ここで、仏教音楽協会というのが突然出てきますが、これはどんな組織なのでしょうか。国立国会図書館の蔵書で検索してみたところ、昭和に入って『仏教聖歌』という本などを出しており、どうも東京、京都などで支部があったようです。Ciniiで何か仏教音楽協会に関する研究が無いかを検索してみたところ、福本康之「昭和戦前期の仏教洋楽に関する一考察(一)―「佛教音樂協會」と同協会京都支部の活動を中心に―」(静岡産業大学経営学会編『環境と経営 静岡産業大学論集』7巻1号、2001年4月)という論文が出てきました。
この論文では、本論としては仏教洋楽についてが本論なのですが、このなかで仏教音楽協会についても触れています。この論文によると、仏教音楽協会は大正一五年(一九二六)年春に立正大学教授・小林一郎と男爵・岩崎小弥太らによって設立された私設の団体で、昭和二年(一九二七)に文部省宗教局内に事務所を設置された外郭団体ともいえるような組織だそうです。ここでは仏教普及にふさわしい曲の選定と普及活動が行われていたようで、レコードや歌集の発行を行っており、それらが国立国会図書館などに残されています。

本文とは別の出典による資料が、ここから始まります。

(** C36: An update that the value takes makes it equal to the source, is reported as
    a success and leaves the value ready for the next update; one that a simple
    value does not take is reported and changes nothing. *)
Theorem MmsValue_update_spec v v' : mms_wf v -> mms_wf v' ->
  (takes v v' ->
    exists w, MmsValue_update v v' = Done (true, w) /\ mms_wf w /\
      MmsValue_getType w = MmsValue_getType v /\ MmsValue_isDeletable w = MmsValue_isDeletable v /\
      MmsValue_equals w v' = Done true /\ takes w v') /\
  (forall d u, v = Simple d u -> ~ takes v v' -> MmsValue_update v v' = Done (false, v)).
Proof.
  intros Hv Hv'. split; [intros Ht; by apply MmsValue_update_takes|].
  intros d u -> Hn. inversion_clear Hv as [? ? Hu|]. destruct Hv' as [d' u' Hu'|d' a vs Hvs].
  - simpl. case_bool_decide; [|done]. rewrite u_update_refused; [done..|].
    intros Ht. by apply Hn; constructor.
  - simpl. case_bool_decide; done.
Qed.

Definition sample_update : MmsValue :=
  Complex 0 false (Some <$> [Simple 1 (V_BOOLEAN false);
    Simple 0 (V_INTEGER (mkAsn1 2 8 [7; 1; 0; 0; 0; 0; 0; 0]));
    Simple 0 (V_VISIBLE_STRING (Some [71; 79; 79; 68; 0]));
    Complex 0 true (Some <$> [Simple 0 (V_BIT_STRING 12 [0x12; 0x30])])]).

Lemma sample_update_wf : mms_wf sample_update.
Proof.
  constructor. repeat apply Forall_cons_2; [| | | |constructor]; constructor; simpl.
  - done.
  - unfold asn1_wf. simpl. repeat split; try by_eval; bytes_tac.
  - exists [71; 79; 79; 68; 0], [71; 79; 79; 68]. repeat split. bytes_tac.
  - constructor; [|constructor]. constructor. simpl. repeat split; try done. bytes_tac.
Qed.

Lemma MmsValue_update_spec_witness :
  exists w, MmsValue_update sample_value sample_update = Done (true, w) /\
    MmsValue_equals w sample_update = Done true.
Proof.
  destruct (MmsValue_update_spec sample_value sample_update sample_value_wf sample_update_wf) as [H _].
  destruct H as (w & H1 & _ & _ & _ & H2 & _); [|by exists w].
  constructor. repeat constructor. simpl. lia.
Defined.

この論文では、仏教関係諸団体により協力によって普及活動を行っていただろうということが書かれています。仏教音楽協会は、いうなれば文部省宗教局という国家権力を背景に、「文部省推奨」のレコードを活用して、地域にある寺院によって、仏教思想の普及啓発を広く行っていたといえるでしょう。そのような「文部省推奨」の音楽の中に仏教盆踊歌=「河内音頭」も含まれており、戦時体制への協力と仏教思想の普及を娯楽に合わせて行っていたといえるでしょう。
この問題は、まだまだ不明な点も多く、「河内音頭」という名称の成立についても何か手がかりを得ることが出来るかもしれませんので、今後も折を見て史料を探していきたいと思っております。